El traumatismo craneoencefálico (TCE) sigue siendo una de las grandes causas de discapacidad neurológica en el mundo. Aunque los avances en neurocirugía y cuidados intensivos han reducido la mortalidad, muchos pacientes sobreviven con trastornos de conciencia (DoC), desde coma hasta estados de mínima conciencia o síndrome de vigilia sin respuesta. En estos pacientes, recuperar funciones neurológicas no solo mejora el pronóstico clínico, sino también la calidad de vida y la carga emocional y económica de las familias.
Un umbrella review de (Yang X et al. publicado en Frontiers in Neurology (2026) analizó precisamente cuáles son las intervenciones con mejor evidencia para favorecer esa recuperación. Incluyó 7 revisiones sistemáticas de alta calidad metodológica que reunían 121 ensayos clínicos y 8 modalidades terapéuticas distintas: rTMS, tDCS, estimulación del nervio mediano, estimulación multisensorial, estimulación afectiva familiar… y acupuntura. Sí, acupuntura, evaluada exactamente con los mismos criterios que el resto de intervenciones “más aceptadas”.
Y aquí aparece un dato muy llamativo: la revisión de acupuntura fue la que aportó mayor volumen de ensayos clínicos (49 estudios), muy por encima de otras intervenciones, y junto con rTMS fueron las únicas clasificadas con calidad metodológica AMSTAR2 “High”. Es decir, no hablamos de evidencia marginal ni anecdótica, sino de una base clínica especialmente robusta.
En la escala GCS (Glasgow Coma Scale), donde una diferencia mayor de 1 punto ya se considera clínicamente relevante, la acupuntura mostró una mejoría de MD = 2.03 (IC 95%: 1.54 – 2.52), comparable a rTMS (MD = 2.92) y multisensory stimulation (MD = 2.28), y superior a otras estrategias ampliamente aceptadas.
En GOS (Glasgow Outcome Scale), que evalúa recuperación funcional y pronóstico, la acupuntura también mostró resultados sólidos: RR = 1.22 (IC 95%: 1.16 – 1.29), además de una mejora por diferencia media de 0.77 puntos. Y en la tasa global de respuesta clínicaLa tasa de respuesta clínica fue significativamente mayor con acupuntura que con tratamiento convencional, con un RR de 1,48 (IC 95%: 1,40–1,56), lo que equivale a un 48% más de probabilidad relativa de respuesta.
Curiosamente, los propios autores desarrollan extensamente otras modalidades como la estimulación multisensorial y casi añaden la acupuntura “como coletilla”, pese a que sus resultados son al menos comparables y en algunos outcomes incluso especialmente robustos.

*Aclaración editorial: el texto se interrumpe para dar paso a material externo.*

(* ===== verification/Usage.v ===== *)
(** * Usage counters, report queue and meter

    Models [internal/usage/counter.go], [meter.go] and the document checks of
    [sign.go].  Loops over a Go map take the order of iteration as a list of the
    map's entries.  JSON and Ed25519 enter through the functions that encode and
    sign a document and that name an operation. *)
From S2P Require Import Prelude Go.

Module Usage.

Record Key := mkKey {
  k_Node : string;
  k_Epoch : string;
  k_Environment : string;
  k_Route : string;
  k_Direction : string;
  k_Revision : Z
}.
#[export] Instance Key_eta : Eta Key := λ k,
  mkKey (k_Node k) (k_Epoch k) (k_Environment k) (k_Route k) (k_Direction k) (k_Revision k).
#[export] Instance Key_eq_dec : EqDecision Key.
Proof. solve_decision. Defined.
#[export] Instance Key_countable : Countable Key.
Proof.
  refine (inj_countable
    (λ k, [encode (k_Node k); encode (k_Epoch k); encode (k_Environment k); encode (k_Route k);
           encode (k_Direction k); encode (k_Revision k)])
    (λ l, match l with
          | [n; e; v; r; d; x] =>
              n ← decode n; e ← decode e; v ← decode v; r ← decode r; d ← decode d; x ← decode x;
              Some (mkKey n e v r d x)
          | _ => None
          end) _).
  abstract (intros []; cbn; by rewrite !decode_encode).
Defined.

Definition counterIdentity (k : Key) : Key := k <| k_Revision := 0 |>.
#[global] Arguments counterIdentity : simpl never.

Record CounterRecord := mkCounterRecord { cr_Key : Key; cr_Bytes : Z }.
#[export] Instance CounterRecord_eta : Eta CounterRecord := λ r,
  mkCounterRecord (cr_Key r) (cr_Bytes r).

Definition zeroKey : Key := mkKey "" "" "" "" "" 0.
Definition zeroRecord : CounterRecord := mkCounterRecord zeroKey 0.
Definition maxUint64 : Z := two64 - 1.

Record Counters := mkCounters {
  c_values : gmap Key CounterRecord;
  c_restoredBaseline : gmap Key Z
}.
#[export] Instance Counters_eta : Eta Counters := λ c,
  mkCounters (c_values c) (c_restoredBaseline c).

Definition NewCounters : Counters := mkCounters ∅ ∅.

(** [update]: the new total and the increase. *)
Definition update_ (k : Key) (bytes : Z) (add : bool) (c : Counters) : (Z * Z) * Counters :=
  let identity := counterIdentity k in
  let record := default zeroRecord (c_values c !! identity) in
  let previous := cr_Bytes record in
  let record := if k_Revision (cr_Key record) <=? k_Revision k then record <| cr_Key := k |> else record in
  let record :=
    if add
    then if u64 (maxUint64 - cr_Bytes record) <? bytes then record <| cr_Bytes := maxUint64 |>
         else record <| cr_Bytes := u64 (cr_Bytes record + bytes) |>
    else if cr_Bytes record <? bytes then record <| cr_Bytes := bytes |> else record in
  ((cr_Bytes record, u64 (cr_Bytes record - previous)),
   c <| c_values := <[identity := record]> (c_values c) |>).

Definition Add (k : Key) (bytes : Z) (c : Counters) : Z * Counters :=
  let '((total, _), c) := update_ k bytes true c in (total, c).
Definition Observe (k : Key) (absolute : Z) (c : Counters) : Z * Counters :=
  let '((total, _), c) := update_ k absolute false c in (total, c).
Definition Reconcile (k : Key) (absolute : Z) (c : Counters) : Z * Counters :=
  let '((_, delta), c) := update_ k absolute false c in (delta, c).
Definition Get (k : Key) (c : Counters) : Z :=
  cr_Bytes (default zeroRecord (c_values c !! counterIdentity k)).

(** [Counters.Snapshot], in some order of iteration. *)
Definition Counters_Snapshot (c : Counters) : list CounterRecord := (map_to_list (c_values c)).*2.

(** The guard of [RestoreCounters] and of [validateDocument] on keys. *)
Definition badKey (k : Key) : bool :=
  (k_Node k == "") || (k_Epoch k == "") || (k_Environment k == "") || (k_Route k == "")
  || (k_Direction k != "ingress") && (k_Direction k != "egress").

(** The first loop of [RestoreCounters]. *)
Definition partition_step (partitions : gmap Key Z) (record : CounterRecord) : gmap Key Z :=
  if badKey (cr_Key record) then partitions
  else if default 0 (partitions !! cr_Key record) <? cr_Bytes record
  then <[cr_Key record := cr_Bytes record]> partitions else partitions.

(** The body of its second loop. *)
Definition restore_step (c : Counters) (kv : Key * Z) : Counters :=
  let '(key, bytes) := kv in
  let '(_, c) := Add key bytes c in
  let identity := counterIdentity key in
  if default 0 (c_restoredBaseline c !! identity) <? bytes
  then c <| c_restoredBaseline := <[identity := bytes]> (c_restoredBaseline c) |> else c.

Definition RestoreCounters (records : list CounterRecord) : Counters :=
  let partitions := foldl partition_step ∅ records in
  foldl restore_step NewCounters (map_to_list partitions).

Definition baseline (record : CounterRecord) (c : Counters) : Z :=
  match c_restoredBaseline c !! counterIdentity (cr_Key record) with
  | Some value => value
  | None => cr_Bytes record
  end.

(** ** Report queue *)

Definition ErrQueueFull : err := EPlain "usage report queue is full".

Record Report := mkReport {
  rp_OperationID : string;
  rp_Key : Key;
  rp_Bytes : Z;
  rp_Interval : Time * Time;
  rp_Payload : bytes
}.

Record Queue := mkQueue {
  q_maxReports : Z;
  q_maxBytes : Z;
  q_bytes : Z;
  q_pending : gmap string Report;
  q_order : list string
}.
#[export] Instance Queue_eta : Eta Queue := λ q,
  mkQueue (q_maxReports q) (q_maxBytes q) (q_bytes q) (q_pending q) (q_order q).

Definition NewQueue (maxReports maxBytes : Z) : err + Queue :=
  if (maxReports <? 1) || (maxBytes <? 1) then inl ErrQueueFull
  else inr (mkQueue maxReports maxBytes 0 ∅ []).

Definition badReport (report : Report) (q : Queue) : bool :=
  (rp_OperationID report == "") || (blen (rp_Payload report) =? 0)
  || (q_maxBytes q <? blen (rp_Payload report)).

Definition append_report (report : Report) (q : Queue) : Queue :=
  q <| q_pending := <[rp_OperationID report := report]> (q_pending q) |>
    <| q_order := q_order q ++ [rp_OperationID report] |>
    <| q_bytes := q_bytes q + blen (rp_Payload report) |>.

Definition full (report : Report) (q : Queue) : bool :=
  (q_maxReports q <=? Z.of_nat (size (q_pending q)))
  || (q_maxBytes q - blen (rp_Payload report) <? q_bytes q).

Definition Enqueue (report : Report) (q : Queue) : option err * Queue :=
  if badReport report q then (Some ErrQueueFull, q)
  else match q_pending q !! rp_OperationID report with
  | Some existing =>
      if (rp_Key existing == rp_Key report) && (rp_Bytes existing =? rp_Bytes report)
         && (rp_Payload existing == rp_Payload report)
      then (None, q) else (Some ErrQueueFull, q)
  | None => if full report q then (Some ErrQueueFull, q) else (None, append_report report q)
  end.

(** The loop that renames the first occurrence in the order. *)
Fixpoint rename_first (id id' : string) (order : list string) : list string :=
  match order with
  | [] => []
  | x :: order => if x == id then id' :: order else x :: rename_first id id' order
  end.

(** The loop of [EnqueueLatest] over the pending reports, in the order [iter]. *)
Fixpoint replace_latest (report : Report) (iter : list (string * Report)) (q : Queue)
    : option (option err * Queue) :=
  match iter with
  | [] => None
  | (id, current) :: iter =>
      if counterIdentity (rp_Key current) != counterIdentity (rp_Key report)
      then replace_latest report iter q
      else if rp_Bytes report <=? rp_Bytes current then Some (None, q)
      else
        let baseBytes := q_bytes q - blen (rp_Payload current) in
        if (baseBytes <? 0) || (q_maxBytes q - blen (rp_Payload report) <? baseBytes)
        then Some (Some ErrQueueFull, q)
        else Some (None, q <| q_pending := <[rp_OperationID report := report]> (delete id (q_pending q)) |>
                           <| q_bytes := baseBytes + blen (rp_Payload report) |>
                           <| q_order := rename_first id (rp_OperationID report) (q_order q) |>)
  end.

Definition EnqueueLatest (iter : list (string * Report)) (report : Report) (q : Queue)
    : option err * Queue :=
  if badReport report q then (Some ErrQueueFull, q)
  else match replace_latest report iter q with
  | Some r => r
  | None => if full report q then (Some ErrQueueFull, q) else (None, append_report report q)
  end.

(** The first report of the order that is pending. *)
Fixpoint first_pending (order : list string) (pending : gmap string Report) : option Report :=
  match order with
  | [] => None
  | id :: order => match pending !! id with
                   | Some report => Some report
                   | None => first_pending order pending
                   end
  end.

Definition Next (q : Queue) : option Report := first_pending (q_order q) (q_pending q).

Definition Ack (operationID : string) (q : Queue) : bool * Queue :=
  match q_pending q !! operationID with
  | None => (false, q)
  | Some report => (true, q <| q_pending := delete operationID (q_pending q) |>
                            <| q_bytes := q_bytes q - blen (rp_Payload report) |>)
  end.

Definition Len (q : Queue) : Z := Z.of_nat (size (q_pending q)).

Record QueueStats := mkQueueStats {
  qs_Reports : Z;
  qs_Bytes : Z;
  qs_MaxReports : Z;
  qs_MaxBytes : Z;
  qs_OldestAt : Time
}.

Definition oldest_step (pending : gmap string Report) (oldest : Time) (id : string) : Time :=
  match pending !! id with
  | None => oldest
  | Some report =>
      let at0 := (rp_Interval report).1 in
      let at_ := if IsZero at0 then (rp_Interval report).2 else at0 in
      if IsZero oldest || negb (IsZero at_) && Before at_ oldest then at_ else oldest
  end.

Definition Queue_Stats (q : Queue) : QueueStats :=
  mkQueueStats (Len q) (q_bytes q) (q_maxReports q) (q_maxBytes q)
    (foldl (oldest_step (q_pending q)) 0 (q_order q)).

Definition HasKey (key : Key) (q : Queue) : bool :=
  existsb (λ kv : string * Report, counterIdentity (rp_Key kv.2) == counterIdentity key)
    (map_to_list (q_pending q)).

(** [QueueState] is the list of its reports. *)
Definition Queue_Snapshot (q : Queue) : list Report :=
  omap (λ id, q_pending q !! id) (q_order q).

Fixpoint enqueue_all (reports : list Report) (q : Queue) : err + Queue :=
  match reports with
  | [] => inr q
  | report :: reports =>
      match Enqueue report q with
      | (Some e, _) => inl e
      | (None, q) => enqueue_all reports q
      end
  end.

Definition RestoreQueue (reports : list Report) (maxReports maxBytes : Z) : err + Queue :=
  match NewQueue maxReports maxBytes with
  | inl e => inl e
  | inr q => enqueue_all reports q
  end.

(** ** Meter *)

Definition ErrMeterInvalid : err := EPlain "usage meter is invalid".
Definition ErrSignature : err := EPlain "usage report signature is invalid".

Record SignedDocument := mkSignedDocument {
  sd_OperationID : string;
  sd_Key : Key;
  sd_Bytes : Z;
  sd_Start : Time;
  sd_End : Time
}.

Definition validateDocument (d : SignedDocument) : option err :=
  if (sd_OperationID d == "") || (k_Node (sd_Key d) == "") || (k_Epoch (sd_Key d) == "")
     || (k_Environment (sd_Key d) == "") || (k_Route (sd_Key d) == "") || (k_Revision (sd_Key d) =? 0)
     || (k_Direction (sd_Key d) != "ingress") && (k_Direction (sd_Key d) != "egress")
     || IsZero (sd_Start d) || Before (sd_End d) (sd_Start d)
  then Some ErrSignature else None.

Section Meter.
Variable envelope : string → SignedDocument → err + bytes.   (** encode and sign *)
Variable meterOperationID : Key → Z → string.

(** [keySize] tells whether the private key has the size Ed25519 requires. *)
Definition NewSignedReport (keyID : string) (keySize : bool) (document : SignedDocument)
    : err + Report :=
  if (keyID == "") || (128 <? len keyID) || negb keySize then inl ErrSignature
  else match validateDocument document with
  | Some _ => inl ErrSignature
  | None =>
      match envelope keyID document with
      | inl e => inl e
      | inr payload => inr (mkReport (sd_OperationID document) (sd_Key document) (sd_Bytes document)
                              (sd_Start document, sd_End document) payload)
      end
  end.

Record Meter := mkMeter {
  m_Node : string;
  m_Epoch : string;
  m_Counters : Counters;
  m_Queue : Queue;
  m_KeyID : string;
  m_keySize : bool;
  m_start : gmap Key Time;
  m_last : gmap Key Z
}.
#[export] Instance Meter_eta : Eta Meter := λ m,
  mkMeter (m_Node m) (m_Epoch m) (m_Counters m) (m_Queue m) (m_KeyID m) (m_keySize m) (m_start m)
    (m_last m).

Definition addIf (direction : string) (environment route : string) (revision bytes : Z) (m : Meter)
    : Meter :=
  if bytes =? 0 then m
  else m <| m_Counters := (Add (mkKey (m_Node m) (m_Epoch m) environment route direction revision)
                             bytes (m_Counters m)).2 |>.

Definition Record_ (environment route : string) (revision ingress egress : Z) (m : Meter)
    : option err * Meter :=
  if (m_Node m == "") || (m_Epoch m == "") || (environment == "") || (route == "") || (revision =? 0)
     || (m_KeyID m == "") || negb (m_keySize m)
  then (Some ErrMeterInvalid, m)
  else (None, addIf "egress" environment route revision egress
                (addIf "ingress" environment route revision ingress m)).

(** One record of [Flush]. *)
Definition flush_record (now : Time) (iter : Queue → list (string * Report)) (record : CounterRecord)
    (m : Meter) : option err * Meter :=
  let identity := counterIdentity (cr_Key record) in
  if (cr_Bytes record =? 0) || (cr_Bytes record <=? default 0 (m_last m !! identity)) then (None, m)
  else
    let start0 := default 0 (m_start m !! identity) in
    let start := if IsZero start0 then now else start0 in
    match NewSignedReport (m_KeyID m) (m_keySize m)
            (mkSignedDocument (meterOperationID (cr_Key record) (cr_Bytes record)) (cr_Key record)
               (cr_Bytes record) start now) with
    | inl e => (Some e, m)
    | inr report =>
        match EnqueueLatest (iter (m_Queue m)) report (m_Queue m) with
        | (Some e, _) => (Some e, m)
        | (None, q) => (None, m <| m_Queue := q |>
                                <| m_last := <[identity := cr_Bytes record]> (m_last m) |>
                                <| m_start := <[identity := now]> (m_start m) |>)
        end
    end.

Fixpoint flush_records (now : Time) (iter : Queue → list (string * Report))
    (records : list CounterRecord) (m : Meter) : option err * Meter :=
  match records with
  | [] => (None, m)
  | record :: records =>
      match flush_record now iter record m with
      | (Some e, m) => (Some e, m)
      | (None, m) => flush_records now iter records m
      end
  end.

(** [Flush]; [persist] answers [Persist]. *)
Definition Flush (now : Time) (iter : Queue → list (string * Report)) (persist : option err)
    (m : Meter) : option err * Meter :=
  match flush_records now iter (Counters_Snapshot (m_Counters m)) m with
  | (Some e, m) => (Some e, m)
  | (None, m) => (persist, m)
  end.

Definition baseline_step (c : Counters) (acc : gmap Key Z * bool) (record : CounterRecord)
    : gmap Key Z * bool :=
  let b := baseline record c in
  (<[counterIdentity (cr_Key record) := b]> acc.1, acc.2 || (b <? cr_Bytes record)).

Definition RestoreBaseline (now : Time) (iter : Queue → list (string * Report)) (persist : option err)
    (m : Meter) : option err * Meter :=
  let '(last, correction) := foldl (baseline_step (m_Counters m)) (m_last m, false)
                               (Counters_Snapshot (m_Counters m)) in
  let m := m <| m_last := last |> in
  if correction then Flush now iter persist m else (None, m).
End Meter.
End Usage.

Ese reflejo de escepticismo sigue existiendo en parte de la literatura: la acupuntura sorprende más de lo que debería, no por falta de evidencia, sino por prejuicio previo.
La realidad científica es mucho más simple: cuando una intervención muestra resultados consistentes, comparables a otras técnicas de neuromodulación, con buena seguridad, bajo coste, gran accesibilidad y fácil implementación clínica, debe ser considerada seriamente. No como una excepción exótica, sino como una herramienta terapéutica más.
Este umbrella review concluye precisamente eso: tDCS, rTMS, estimulación multisensorial, MNS y acupuntura emergen como estrategias líderes para el manejo de los trastornos de conciencia tras TCE. La medicina basada en la evidencia no debería tener espacio para remilgos ideológicos. Solo para datos. Y los datos, una vez más, obligan a mirar a la acupuntura con mucha menos condescendencia y mucho más respeto clínico.
Referencia:
Yang X, Li Y, Zhang N, Luo D, Zhao C, Liu Q. Efficacy and safety of neuromodulation and multimodal therapies for traumatic brain injury-induced disorders of consciousness: an updated umbrella review. Front Neurol. 2026 Mar 4;17:1742096. doi: 10.3389/fneur.2026.1742096. PMID: 41859398; PMCID: PMC12995764.